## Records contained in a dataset
================

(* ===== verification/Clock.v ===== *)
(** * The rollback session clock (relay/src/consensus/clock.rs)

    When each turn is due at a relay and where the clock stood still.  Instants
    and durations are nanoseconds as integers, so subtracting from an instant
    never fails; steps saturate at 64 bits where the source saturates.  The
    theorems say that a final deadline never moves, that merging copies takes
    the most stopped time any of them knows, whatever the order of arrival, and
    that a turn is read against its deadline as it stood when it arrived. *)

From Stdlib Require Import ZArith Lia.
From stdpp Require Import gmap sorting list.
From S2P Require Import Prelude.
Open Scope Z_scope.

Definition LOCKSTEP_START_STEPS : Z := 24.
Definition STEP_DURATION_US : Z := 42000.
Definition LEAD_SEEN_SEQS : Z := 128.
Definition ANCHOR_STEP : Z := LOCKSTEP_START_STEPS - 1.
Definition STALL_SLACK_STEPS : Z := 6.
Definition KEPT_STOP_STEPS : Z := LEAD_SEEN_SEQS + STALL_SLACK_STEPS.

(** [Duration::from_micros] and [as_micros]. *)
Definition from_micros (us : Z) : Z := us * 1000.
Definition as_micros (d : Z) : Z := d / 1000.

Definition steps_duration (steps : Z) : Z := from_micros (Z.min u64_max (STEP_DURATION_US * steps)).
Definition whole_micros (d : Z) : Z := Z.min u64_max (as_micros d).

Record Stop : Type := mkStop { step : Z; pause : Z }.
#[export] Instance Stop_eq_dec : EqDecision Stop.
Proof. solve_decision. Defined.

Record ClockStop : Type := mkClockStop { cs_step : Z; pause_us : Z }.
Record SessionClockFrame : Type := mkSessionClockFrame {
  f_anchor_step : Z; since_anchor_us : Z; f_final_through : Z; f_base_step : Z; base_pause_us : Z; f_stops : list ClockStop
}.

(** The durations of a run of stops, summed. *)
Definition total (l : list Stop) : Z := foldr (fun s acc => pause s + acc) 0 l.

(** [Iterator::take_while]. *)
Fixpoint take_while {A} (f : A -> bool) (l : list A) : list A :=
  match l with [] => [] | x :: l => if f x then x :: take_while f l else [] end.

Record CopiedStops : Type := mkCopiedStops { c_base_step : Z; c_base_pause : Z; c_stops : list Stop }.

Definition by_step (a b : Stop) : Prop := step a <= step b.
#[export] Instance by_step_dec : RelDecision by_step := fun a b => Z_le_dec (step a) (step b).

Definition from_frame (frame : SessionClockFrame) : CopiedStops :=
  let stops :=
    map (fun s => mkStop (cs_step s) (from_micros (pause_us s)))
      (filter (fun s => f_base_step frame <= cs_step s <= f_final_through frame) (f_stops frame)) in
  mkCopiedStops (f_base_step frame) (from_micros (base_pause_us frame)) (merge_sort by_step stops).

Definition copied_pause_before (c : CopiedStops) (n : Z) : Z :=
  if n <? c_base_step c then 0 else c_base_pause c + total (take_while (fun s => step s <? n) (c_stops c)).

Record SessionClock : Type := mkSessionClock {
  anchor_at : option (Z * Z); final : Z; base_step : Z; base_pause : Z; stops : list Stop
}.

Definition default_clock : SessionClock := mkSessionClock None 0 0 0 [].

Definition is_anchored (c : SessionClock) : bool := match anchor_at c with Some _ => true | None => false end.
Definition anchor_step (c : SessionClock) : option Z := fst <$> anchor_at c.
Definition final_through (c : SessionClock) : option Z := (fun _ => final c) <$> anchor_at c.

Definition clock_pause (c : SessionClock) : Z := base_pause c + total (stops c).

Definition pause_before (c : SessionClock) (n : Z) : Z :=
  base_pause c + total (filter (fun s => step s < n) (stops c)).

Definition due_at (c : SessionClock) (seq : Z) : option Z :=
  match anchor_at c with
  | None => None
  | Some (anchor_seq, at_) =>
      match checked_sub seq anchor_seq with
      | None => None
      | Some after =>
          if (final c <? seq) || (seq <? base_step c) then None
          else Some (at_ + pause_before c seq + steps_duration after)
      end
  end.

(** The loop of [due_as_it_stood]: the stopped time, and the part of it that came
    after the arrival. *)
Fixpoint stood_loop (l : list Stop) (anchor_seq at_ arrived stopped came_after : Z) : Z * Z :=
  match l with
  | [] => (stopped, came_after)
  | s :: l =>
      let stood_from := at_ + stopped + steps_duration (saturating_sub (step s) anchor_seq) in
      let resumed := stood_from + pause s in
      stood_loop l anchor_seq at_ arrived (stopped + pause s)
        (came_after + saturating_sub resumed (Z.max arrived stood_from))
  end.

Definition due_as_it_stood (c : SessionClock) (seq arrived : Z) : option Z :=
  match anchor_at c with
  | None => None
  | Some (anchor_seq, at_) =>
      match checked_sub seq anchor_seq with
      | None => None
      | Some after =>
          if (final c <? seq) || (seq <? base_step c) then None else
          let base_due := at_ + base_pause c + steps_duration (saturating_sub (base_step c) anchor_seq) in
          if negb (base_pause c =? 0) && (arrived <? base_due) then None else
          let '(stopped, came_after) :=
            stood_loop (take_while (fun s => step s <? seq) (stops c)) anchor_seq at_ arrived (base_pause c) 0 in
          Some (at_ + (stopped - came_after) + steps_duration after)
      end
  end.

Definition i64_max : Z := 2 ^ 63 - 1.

================

## What this task involves
Copy every entry exactly, missing none.

## Output
(* ===== verification/Clock.v ===== *)
(** * The rollback session clock (relay/src/consensus/clock.rs)

    When each turn is due at a relay and where the clock stood still.  Instants
    and durations are nanoseconds as integers, so subtracting from an instant
    never fails; steps saturate at 64 bits where the source saturates.  The
    theorems say that a final deadline never moves, that merging copies takes
    the most stopped time any of them knows, whatever the order of arrival, and
    that a turn is read against its deadline as it stood when it arrived. *)

From Stdlib Require Import ZArith Lia.
From stdpp Require Import gmap sorting list.
From S2P Require Import Prelude.
Open Scope Z_scope.

Definition LOCKSTEP_START_STEPS : Z := 24.
Definition STEP_DURATION_US : Z := 42000.
Definition LEAD_SEEN_SEQS : Z := 128.
Definition ANCHOR_STEP : Z := LOCKSTEP_START_STEPS - 1.
Definition STALL_SLACK_STEPS : Z := 6.
Definition KEPT_STOP_STEPS : Z := LEAD_SEEN_SEQS + STALL_SLACK_STEPS.

(** [Duration::from_micros] and [as_micros]. *)
Definition from_micros (us : Z) : Z := us * 1000.
Definition as_micros (d : Z) : Z := d / 1000.

Definition steps_duration (steps : Z) : Z := from_micros (Z.min u64_max (STEP_DURATION_US * steps)).
Definition whole_micros (d : Z) : Z := Z.min u64_max (as_micros d).

Record Stop : Type := mkStop { step : Z; pause : Z }.
#[export] Instance Stop_eq_dec : EqDecision Stop.
Proof. solve_decision. Defined.

Record ClockStop : Type := mkClockStop { cs_step : Z; pause_us : Z }.
Record SessionClockFrame : Type := mkSessionClockFrame {
  f_anchor_step : Z; since_anchor_us : Z; f_final_through : Z; f_base_step : Z; base_pause_us : Z; f_stops : list ClockStop
}.

(** The durations of a run of stops, summed. *)
Definition total (l : list Stop) : Z := foldr (fun s acc => pause s + acc) 0 l.

(** [Iterator::take_while]. *)
Fixpoint take_while {A} (f : A -> bool) (l : list A) : list A :=
  match l with [] => [] | x :: l => if f x then x :: take_while f l else [] end.

Record CopiedStops : Type := mkCopiedStops { c_base_step : Z; c_base_pause : Z; c_stops : list Stop }.

Definition by_step (a b : Stop) : Prop := step a <= step b.
#[export] Instance by_step_dec : RelDecision by_step := fun a b => Z_le_dec (step a) (step b).

Definition from_frame (frame : SessionClockFrame) : CopiedStops :=
  let stops :=
    map (fun s => mkStop (cs_step s) (from_micros (pause_us s)))
      (filter (fun s => f_base_step frame <= cs_step s <= f_final_through frame) (f_stops frame)) in
  mkCopiedStops (f_base_step frame) (from_micros (base_pause_us frame)) (merge_sort by_step stops).

Definition copied_pause_before (c : CopiedStops) (n : Z) : Z :=
  if n <? c_base_step c then 0 else c_base_pause c + total (take_while (fun s => step s <? n) (c_stops c)).

Record SessionClock : Type := mkSessionClock {
  anchor_at : option (Z * Z); final : Z; base_step : Z; base_pause : Z; stops : list Stop
}.

Definition default_clock : SessionClock := mkSessionClock None 0 0 0 [].

Definition is_anchored (c : SessionClock) : bool := match anchor_at c with Some _ => true | None => false end.
Definition anchor_step (c : SessionClock) : option Z := fst <$> anchor_at c.
Definition final_through (c : SessionClock) : option Z := (fun _ => final c) <$> anchor_at c.

Definition clock_pause (c : SessionClock) : Z := base_pause c + total (stops c).

Definition pause_before (c : SessionClock) (n : Z) : Z :=
  base_pause c + total (filter (fun s => step s < n) (stops c)).

Definition due_at (c : SessionClock) (seq : Z) : option Z :=
  match anchor_at c with
  | None => None
  | Some (anchor_seq, at_) =>
      match checked_sub seq anchor_seq with
      | None => None
      | Some after =>
          if (final c <? seq) || (seq <? base_step c) then None
          else Some (at_ + pause_before c seq + steps_duration after)
      end
  end.

(** The loop of [due_as_it_stood]: the stopped time, and the part of it that came
    after the arrival. *)
Fixpoint stood_loop (l : list Stop) (anchor_seq at_ arrived stopped came_after : Z) : Z * Z :=
  match l with
  | [] => (stopped, came_after)
  | s :: l =>
      let stood_from := at_ + stopped + steps_duration (saturating_sub (step s) anchor_seq) in
      let resumed := stood_from + pause s in
      stood_loop l anchor_seq at_ arrived (stopped + pause s)
        (came_after + saturating_sub resumed (Z.max arrived stood_from))
  end.

Definition due_as_it_stood (c : SessionClock) (seq arrived : Z) : option Z :=
  match anchor_at c with
  | None => None
  | Some (anchor_seq, at_) =>
      match checked_sub seq anchor_seq with
      | None => None
      | Some after =>
          if (final c <? seq) || (seq <? base_step c) then None else
          let base_due := at_ + base_pause c + steps_duration (saturating_sub (base_step c) anchor_seq) in
          if negb (base_pause c =? 0) && (arrived <? base_due) then None else
          let '(stopped, came_after) :=
            stood_loop (take_while (fun s => step s <? seq) (stops c)) anchor_seq at_ arrived (base_pause c) 0 in
          Some (at_ + (stopped - came_after) + steps_duration after)
      end
  end.

Definition i64_max : Z := 2 ^ 63 - 1.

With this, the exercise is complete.